--- THE RECORDS ---

(** * cas-go-client: a shallow embedding of the CAS client handlers

    The development follows the three Go source files of the package:
    - [service_validate.go]: the ticket validators for CAS 1, 2 and 3 and
      their URL builders;
    - [handler.go]: the HTTP handler that detects and performs single logout;
    - [http_helpers.go]: the request-scoped client binding and the redirect
      helpers.

    Go strings are byte sequences and are modelled by [string] (a list of
    8-bit [ascii] characters).  What the package takes from Go's standard
    library ([strings], [path], [net/url], [net/http]) is modelled in the
    modules [GoStrings], [GoPath], [GoQuote], [GoURL] and [GoHTTP], after
    the behaviour of Go 1.23 and later.  The glog calls of the source only write to the
    process log and are left out. *)

From Stdlib Require Import String Ascii List Bool Arith ZArith Lia.
Import ListNotations.
Local Open Scope list_scope.
Local Open Scope string_scope.

(** ** Go values shared by the three files *)

(** A Go [error] value, identified with the text of its [Error()] method. *)
Inductive error : Type :=
| errorString (msg : string).

Definition Error (e : error) : string :=
  match e with errorString m => m end.

(** The Go idiom [(T, error)] where exactly one side is meaningful. *)
Inductive Result (A : Type) : Type :=
| OK (a : A)
| Err (e : error).
Arguments OK {A} a.
Arguments Err {A} e.

Definition bindR {A B : Type} (r : Result A) (k : A -> Result B) : Result B :=
  match r with
  | OK a => k a
  | Err e => Err e
  end.

(** The line feed character and the one-character string holding it. *)
Definition LF : ascii := ascii_of_nat 10.
Definition nl : string := String LF "".

(** ** Package [strings] *)
Module GoStrings.

(** [s[n:]], for [n <= len(s)]. *)
Fixpoint drop (n : nat) (s : string) : string :=
  match n, s with
  | O, _ => s
  | S n', String _ s' => drop n' s'
  | S _, "" => ""
  end.

Definition HasPrefix (s p : string) : bool := prefix p s.

Fixpoint HasSuffix_rev (s p : list ascii) : bool :=
  match p, s with
  | [], _ => true
  | c :: p', d :: s' => Ascii.eqb c d && HasSuffix_rev s' p'
  | _ :: _, [] => false
  end.

Definition HasSuffix (s p : string) : bool :=
  HasSuffix_rev (rev (list_ascii_of_string s)) (rev (list_ascii_of_string p)).

(** [strings.Cut]: the text before and after the first occurrence of
    [sep], and whether [sep] occurs; [(s, "", false)] when it does not. *)
Fixpoint Cut (s sep : string) : string * string * bool :=
  if prefix sep s then ("", drop (String.length sep) s, true)
  else match s with
       | "" => ("", "", false)
       | String c s' =>
           let '(before, after, found) := Cut s' sep in
           (String c before, after, found)
       end.

Definition Contains (s sub : string) : bool :=
  let '(_, _, found) := Cut s sub in found.

(** [strings.Count] for a non-empty [sep]: non-overlapping occurrences. *)
Fixpoint Count_fuel (fuel : nat) (s sep : string) : nat :=
  match fuel with
  | O => O
  | S fuel' =>
      let '(_, after, found) := Cut s sep in
      if found then S (Count_fuel fuel' after sep) else O
  end.

Definition Count (s sep : string) : nat := Count_fuel (S (String.length s)) s sep.

(** [strings.LastIndex(s, "/")], as the length of the prefix that ends
    with the last slash: [i + 1] in Go's terms, [0] when there is none. *)
Fixpoint lastSlashEnd (s : string) : nat :=
  match s with
  | "" => O
  | String c s' =>
      match lastSlashEnd s' with
      | O => if Ascii.eqb c "/" then 1 else O
      | S k => S (S k)
      end
  end.

(** [strings.Replace(s, old, new, n)] for a non-empty [old] and [n >= 0]:
    the first [n] non-overlapping occurrences of [old], from the left,
    are replaced by [new]. *)
Fixpoint Replace (s old new : string) (n : nat) : string :=
  match n with
  | O => s
  | S n' =>
      let '(before, after, found) := Cut s old in
      if found then before ++ new ++ Replace after old new n' else s
  end.

Definition ToLowerByte (c : ascii) : ascii :=
  let n := nat_of_ascii c in
  if ((65 <=? n) && (n <=? 90))%nat then ascii_of_nat (n + 32) else c.

Fixpoint ToLower (s : string) : string :=
  match s with
  | "" => ""
  | String c s' => String (ToLowerByte c) (ToLower s')
  end.

(** All bytes of [s] satisfy [p]. *)
Fixpoint all (p : ascii -> bool) (s : string) : bool :=
  match s with
  | "" => true
  | String c s' => p c && all p s'
  end.

(** [strings.Split(s, "/")]. *)
Fixpoint splitSlash (s : string) : list string :=
  match s with
  | "" => [""]
  | String c s' =>
      if Ascii.eqb c "/" then "" :: splitSlash s'
      else match splitSlash s' with
           | [] => [String c ""]
           | e :: es => String c e :: es
           end
  end.

End GoStrings.

(** ** Package [path] *)
Module GoPath.
Import GoStrings.

(** One step of [path.Clean] on the elements between slashes; [stack]
    holds the elements written so far, last one first.  Empty and [.]
    elements are dropped; [..] removes the last real element, is dropped
    at the root, and is kept in front of a path that is not rooted. *)
Definition cleanStep (rooted : bool) (stack : list string) (elem : string)
  : list string :=
  if String.eqb elem "" then stack
  else if String.eqb elem "." then stack
  else if String.eqb elem ".." then
    match stack with
    | top :: rest =>
        if String.eqb top ".." then elem :: stack else rest
    | [] => if rooted then [] else [elem]
    end
  else elem :: stack.

(** [path.Clean]. *)
Definition Clean (p : string) : string :=
  if String.eqb p "" then "."
  else
    let rooted := HasPrefix p "/" in
    let stack := fold_left (cleanStep rooted) (splitSlash p) [] in
    if rooted then "/" ++ String.concat "/" (rev stack)
    else match stack with
         | [] => "."
         | _ => String.concat "/" (rev stack)
         end.

(** [path.Join]: empty elements are ignored, the others are joined with
    slashes and the result is cleaned; the empty string when every element
    is empty. *)
Definition Join (elem : list string) : string :=
  match filter (fun e => negb (String.eqb e "")) elem with
  | [] => ""
  | es => Clean (String.concat "/" es)
  end.

(** A path element as [path.Clean] keeps it: not empty and free of
    slashes. *)
Definition keptElement (e : string) : Prop :=
  e <> "" /\ all (fun c => negb (Ascii.eqb c "/")) e = true.

End GoPath.

(** ** [strconv.Quote], which [fmt] applies for the verb [%q] *)
Module GoQuote.

Definition quoteMark : ascii := ascii_of_nat 34.
Definition backslash : ascii := ascii_of_nat 92.

Definition lowerhex (n : nat) : ascii :=
  match String.get n "0123456789abcdef" with
  | Some c => c
  | None => "0"%char
  end.

(** The two hexadecimal digits of a byte. *)
Definition hexByte (n : nat) : string :=
  String (lowerhex (n / 16)) (String (lowerhex (n mod 16)) "").
(** Within one bucket's step, a removal request is only made once every
    URI of the bucket has been added to the bucket's destination. *)
Lemma process_bucket_order access_token user_id sname src stamp key tracks
    w r w' :
  process_bucket access_token user_id sname src stamp key tracks w = (r, w') ->
  exists tr,
    w_log w' = w_log w ++ tr
    /\ forall before pid uris ok after,
         tr = before ++ (RemoveTracks pid uris, ok) :: after ->
         pid = src
         /\ (forall u, In u uris -> In u (map fst tracks))
         /\ exists tid w1,
              ensure_junk_drawer_playlist access_token user_id
                (junk_drawer_name key) (base_description_of key sname) w
              = (Ok tid, w1)
              /\ forall u, In u (map fst tracks) ->
                   exists chunk, In (AddTracks tid chunk, true) before
                                 /\ In u chunk.
Proof.
  unfold process_bucket. cbv zeta. intros H.
  run_bind H as tid w1 Hens.
  2:{ assert (Hl : logged not_remove w w') by frame_logged.
      pose proof Hl as (tr & Hlog & _). exists tr. split; [done|].
      intros before pid uris ok after Heq.
      exfalso. by apply (logged_no_removal _ _ _ before pid uris ok after Hl Hlog). }
  assert (Hl1 : logged not_remove w w1) by frame_logged.
  run_bind H as u1 w2 Hadd.
  2:{ assert (Hl : logged not_remove w w').
      { eapply logged_trans; [exact Hl1|]. frame_logged. }
      pose proof Hl as (tr & Hlog & _). exists tr. split; [done|].
      intros before pid uris ok after Heq.
      exfalso. by apply (logged_no_removal _ _ _ before pid uris ok after Hl Hlog). }
  destruct Hl1 as (e & Hlog1 & He).
  apply add_tracks_run in Hadd as (sent & rest & Hcat & _ & -> & Hlog2).
  rewrite app_nil_r in Hcat.
  assert (Htail : exists m p,
             w_log w' = w_log w2 ++ m ++ p
             /\ Forall (fun x => exists c ok,
                   x = (RemoveTracks src c, ok)
                   /\ forall u, In u c -> In u (map fst tracks)) m
             /\ Forall (fun x : request * bool => is_remove (fst x) = false) p).
  { run_bind H as u2 w3 Hrem.
    - apply remove_tracks_log in Hrem as (m & Hlog3 & Hm).
      assert (Hl : logged not_remove w3 w').
      { run_bind H as u3 w4 Hput.
        - injection H as _ <-. frame_logged.
        - frame_logged. }
      destruct Hl as (p & Hlog4 & Hp). exists m, p.
      split; [by rewrite Hlog4, Hlog3, app_assoc|done].
    - apply remove_tracks_log in Hrem as (m & Hlog3 & Hm).
      exists m, []. by rewrite app_nil_r. }
  destruct Htail as (m & p & Hlog3 & Hm & Hp).
  set (a := map (fun c => (AddTracks tid c, true)) sent) in *.
  exists (e ++ a ++ m ++ p). split.
  { rewrite Hlog3, Hlog2, Hlog1. by rewrite <- !app_assoc. }
  intros before pid uris ok after Heq.
  rewrite (app_assoc e a) in Heq.
  apply split_after_prefix in Heq as (k & -> & Hk).
  2:{ intros [Hin|Hin]%in_app_or.
      - eapply List.Forall_forall in He; [|exact Hin]. done.
      - subst a. by apply in_map_iff in Hin as (c & [=] & _). }
  assert (Hx : In (RemoveTracks pid uris, ok) m).
  { assert (Hin : In (RemoveTracks pid uris, ok) (m ++ p)).
    { rewrite Hk. apply in_or_app. right. by left. }
    apply in_app_or in Hin as [Hin|Hin]; [done|].
    eapply List.Forall_forall in Hp; [|exact Hin]. done. }
  eapply List.Forall_forall in Hm; [|exact Hx].
  destruct Hm as (c & ok' & [= -> -> ->] & Hsub).
  split; [done|]. split; [done|]. exists tid, w1. split; [done|].
  intros u Hu. rewrite <- Hcat in Hu.
  apply in_concat in Hu as (chunk & Hchunk & Hu). exists chunk. split; [|done].
  apply in_or_app. left. apply in_or_app. right. subst a.
  apply in_map_iff. by exists chunk.
Qed.

Lemma follows_refl w : follows w w.
Proof.
  exists []. split; [by rewrite app_nil_r|apply removals_follow_adds_nil].
Qed.

Lemma follows_trans w1 w2 w3 : follows w1 w2 -> follows w2 w3 -> follows w1 w3.
Proof.
  intros (t1 & H1 & F1) (t2 & H2 & F2). exists (t1 ++ t2). split.
  - by rewrite H2, H1, app_assoc.
  - by apply removals_follow_adds_app.
Qed.

Lemma logged_follows w w' : logged not_remove w w' -> follows w w'.
Proof.
  intros (tr & Hlog & Hall). exists tr. split; [done|].
  by apply Forall_not_remove_follow.
Qed.

Lemma process_bucket_follows access_token user_id sname src stamp key tracks :
  preserves follows
    (process_bucket access_token user_id sname src stamp key tracks).
Proof.
  intros w r w' H. apply process_bucket_order in H as (tr & Hlog & Htr).
  exists tr. split; [done|]. intros before pid uris ok after Heq u Hu.
  destruct (Htr _ _ _ _ _ Heq) as (_ & Hsub & tid & w1 & _ & Hadd).
  destruct (Hadd u (Hsub u Hu)) as (chunk & Hin & Huc). by exists tid, chunk.
Qed.

Lemma move_buckets_follows access_token user_id sname src stamp buckets total :
  preserves follows
    (move_buckets access_token user_id sname src stamp buckets total).
Proof.
  revert total. induction buckets as [|[k ts] rest IH]; intros total;
    cbn [move_buckets].
  - apply preserves_ret, follows_refl.
  - apply preserves_bind; [apply follows_trans|apply process_bucket_follows|].
    intros moved. apply IH.
Qed.

(** ** Where the tracks are *)

Lemma has_uri_app p items u :
  has_uri p u -> has_uri (with_items p (pl_items p ++ items)) u.
Proof. unfold has_uri. cbn. intros H. apply Exists_app. by left. Qed.

Lemma holds_add_keep stamp pid uris pls j u :
  holds pls j u -> holds (add_items stamp pid uris pls) j u.
Proof.
  intros (p & Hp & Hu). unfold add_items.
  destruct (pls !! pid) as [q|] eqn:Hq; [|by exists p].
  destruct (decide (pid = j)) as [->|Hne].
  - eexists. rewrite list_lookup_insert_eq by (by eapply lookup_lt_Some).
    split; [done|]. assert (q = p) as -> by congruence. by apply has_uri_app.
  - exists p. by rewrite list_lookup_insert_ne.
Qed.

Lemma holds_add_new stamp pid uris pls u :
  is_Some (pls !! pid) -> In u uris ->
  holds (add_items stamp pid uris pls) pid u.
Proof.
  intros [p Hp] Hu. unfold add_items. rewrite Hp. eexists.
  rewrite list_lookup_insert_eq by (by eapply lookup_lt_Some).
  split; [done|]. unfold has_uri. cbn. apply Exists_app. right.
  apply Exists_exists. exists (new_item stamp u). split; [|done].
  apply list_elem_of_In, in_map_iff. by exists u.
Qed.

Lemma holds_add_other stamp pid uris pls j u :
  j <> pid -> holds (add_items stamp pid uris pls) j u -> holds pls j u.
Proof.
  intros Hne. unfold add_items. destruct (pls !! pid) as [q|]; [|done].
  intros (p & Hp & Hu). exists p. by rewrite list_lookup_insert_ne in Hp.
Qed.

Lemma holds_remove_other pid uris pls j u :
  j <> pid -> holds pls j u -> holds (remove_items pid uris pls) j u.
Proof.
  intros Hne (p & Hp & Hu). unfold remove_items.
  destruct (pls !! pid) as [q|]; [|by exists p].
  exists p. by rewrite list_lookup_insert_ne.
Qed.

Lemma holds_remove_gone pid uris pls u :
  In u uris -> ~ holds (remove_items pid uris pls) pid u.
Proof.
  intros Hu (p & Hp & Hhas). unfold remove_items in Hp.
  destruct (pls !! pid) as [q|] eqn:Hq.
  - rewrite list_lookup_insert_eq in Hp by (by eapply lookup_lt_Some).
    injection Hp as <-. unfold has_uri in Hhas. cbn in Hhas.
    apply Exists_exists in Hhas as (it & Hin & Hit).
    apply list_elem_of_In in Hin. apply filter_In in Hin as [_ Hkeep].
    unfold keeps in Hkeep. rewrite Hit in Hkeep.
    apply negb_true_iff in Hkeep.
    assert (existsb (String.eqb u) uris = true); [|congruence].
    apply existsb_exists. exists u. by rewrite String.eqb_refl.
  - congruence.
Qed.

Lemma holds_app pls extra j u : holds pls j u -> holds (pls ++ extra) j u.
Proof.
  intros (p & Hp & Hu). exists p. split; [by apply lookup_app_l_Some|done].
Qed.

Lemma holds_app_inv pls extra j u :
  (j < length pls)%nat -> holds (pls ++ extra) j u -> holds pls j u.
Proof. intros Hj (p & Hp & Hu). exists p. by rewrite lookup_app_l in Hp. Qed.

Lemma holds_describe pls pid p d j u :
  pls !! pid = Some p ->
  holds (<[pid := with_description p d]> pls) j u <-> holds pls j u.
Proof.
  intros Hp. unfold holds. destruct (decide (pid = j)) as [->|Hne].
  - rewrite list_lookup_insert_eq by (by eapply lookup_lt_Some). split.
    + intros (q & [= <-] & Hu). by exists p.
    + intros (q & Hq & Hu). assert (q = p) as -> by congruence.
      by exists (with_description p d).
  - by rewrite list_lookup_insert_ne.
Qed.

Lemma holds_ensure access_token user_id name description w r w' j u :
  ensure_junk_drawer_playlist access_token user_id name description w = (r, w') ->
  has_uri_at w j u -> has_uri_at w' j u.
Proof.
  unfold has_uri_at. intros [[-> _]|(_ & _ & ->)]%ensure_run; [done|].
  apply holds_app.
Qed.
(** * Verification of the demo capture script [scripts/demo/capture-demos.py]

    A shallow embedding of the capture-and-assembly pipeline of the script:
    the discovery helpers, the frame sink [snap], the resampling step of
    [capture_scenario], [write_gif], the try/except/finally structure of
    [capture_scenario] and [stitch_gifs], followed by the properties of the
    specification that concern them.  The image library's GIF writer is
    modelled as far as frame counts and durations go: it folds a frame into
    an identical one before it and keeps delays in hundredths of a second,
    so what a written animation holds differs from what the script hands
    over. *)

From Stdlib Require Import ZArith Lia Ascii String.
From Stdlib Require Import Floats.PrimFloat Floats.SpecFloat Floats.FloatOps.
From stdpp Require Import base option list strings pretty gmap.

Open Scope string_scope.
Open Scope list_scope.
Open Scope Z_scope.

(** ** Python values the script manipulates *)

(** A [pathlib.Path] is kept as its string; [a / b] joins two segments. *)
Abbreviation Path := string (only parsing).

Definition path_join (a b : Path) : Path := a +:+ "/" +:+ b.

(** The exceptions that occur in the modelled code.  [OtherError] stands for
    any further subclass of [Exception] the external libraries may raise,
    [BaseOnly] for the [BaseException]s that are not [Exception]s
    ([KeyboardInterrupt], [SystemExit]). *)
Inductive exn : Type :=
  | RuntimeError (msg : string)
  | IndexError
  | ZeroDivisionError
  | FileNotFoundError (p : Path)
  | UnidentifiedImageError (p : Path)
  | PlaywrightTimeoutError (msg : string)
  | OtherError (name : string)
  | BaseOnly (name : string).

(** [isinstance(e, Exception)] *)
Definition is_Exception (e : exn) : bool :=
  match e with
  | BaseOnly _ => false
  | _ => true
  end.

(** [isinstance(e, PlaywrightTimeoutError)] *)
Definition is_timeout (e : exn) : bool :=
  match e with
  | PlaywrightTimeoutError _ => true
  | _ => false
  end.

(** Outcome of a Python expression or statement that may raise. *)
Inductive result (A : Type) : Type :=
  | Ok (a : A)
  | Raise (e : exn).
Arguments Ok {A} a.
Arguments Raise {A} e.

Definition rbind {A B} (r : result A) (k : A → result B) : result B :=
  match r with
  | Ok a => k a
  | Raise e => Raise e
  end.
(** * Urho3D scene index: Drawable and Octant

    A shallow embedding of [Engine/Graphics/Drawable.cpp] and of the inline
    members of [Engine/Graphics/Octree.h], with the properties of the
    drawable bookkeeping and of the octant drawable counts.

    Conventions.
    - [unsigned] is a [Z] in [0, 2^32), every operation that can leave the
      range is wrapped with [u32].
    - [float] is a [spec_float] (IEEE 754 data without NaN payload); only
      comparisons of floats are used.
    - Objects live in stores, pointers are keys: a [DrawablePtr] is a key of
      the drawable store, an [OctantPtr] is the position of an octant in the
      tree (see [OctantPtr]). The null pointer is [None]. *)

From Stdlib Require Import ZArith Lia Bool.
From Stdlib Require Import Floats.SpecFloat.
From stdpp Require Import base option list fin gmap sorting.

#[local] Set Warnings "-register-all".
#[local] Open Scope Z_scope.

(** ** Machine integers *)

Definition u32 (z : Z) : Z := z mod 2 ^ 32.

(** [a << n] and [a >> n] on [unsigned]. *)
Definition shl32 (a n : Z) : Z := u32 (Z.shiftl a n).
Definition shr32 (a n : Z) : Z := Z.shiftr a n.

(** ** Pointers *)

Definition DrawablePtr := nat.
Definition LightPtr := nat.
Definition NodePtr := nat.
Definition CameraPtr := nat.

(** An octant is identified by its place in the tree: the indices into
    [children_] that lead to it, the octant's own slot first and the slot
    below the root last. The root is [[]]; [parent_] of [i :: p] is [p]. *)
Definition OctantPtr := list nat.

---

— EXERCISE OBJECTIVE —
Show every line above where "OtherError" is found.

— RESPONSE TO THIS TASK —
(** The exceptions that occur in the modelled code.  [OtherError] stands for
  | OtherError (name : string)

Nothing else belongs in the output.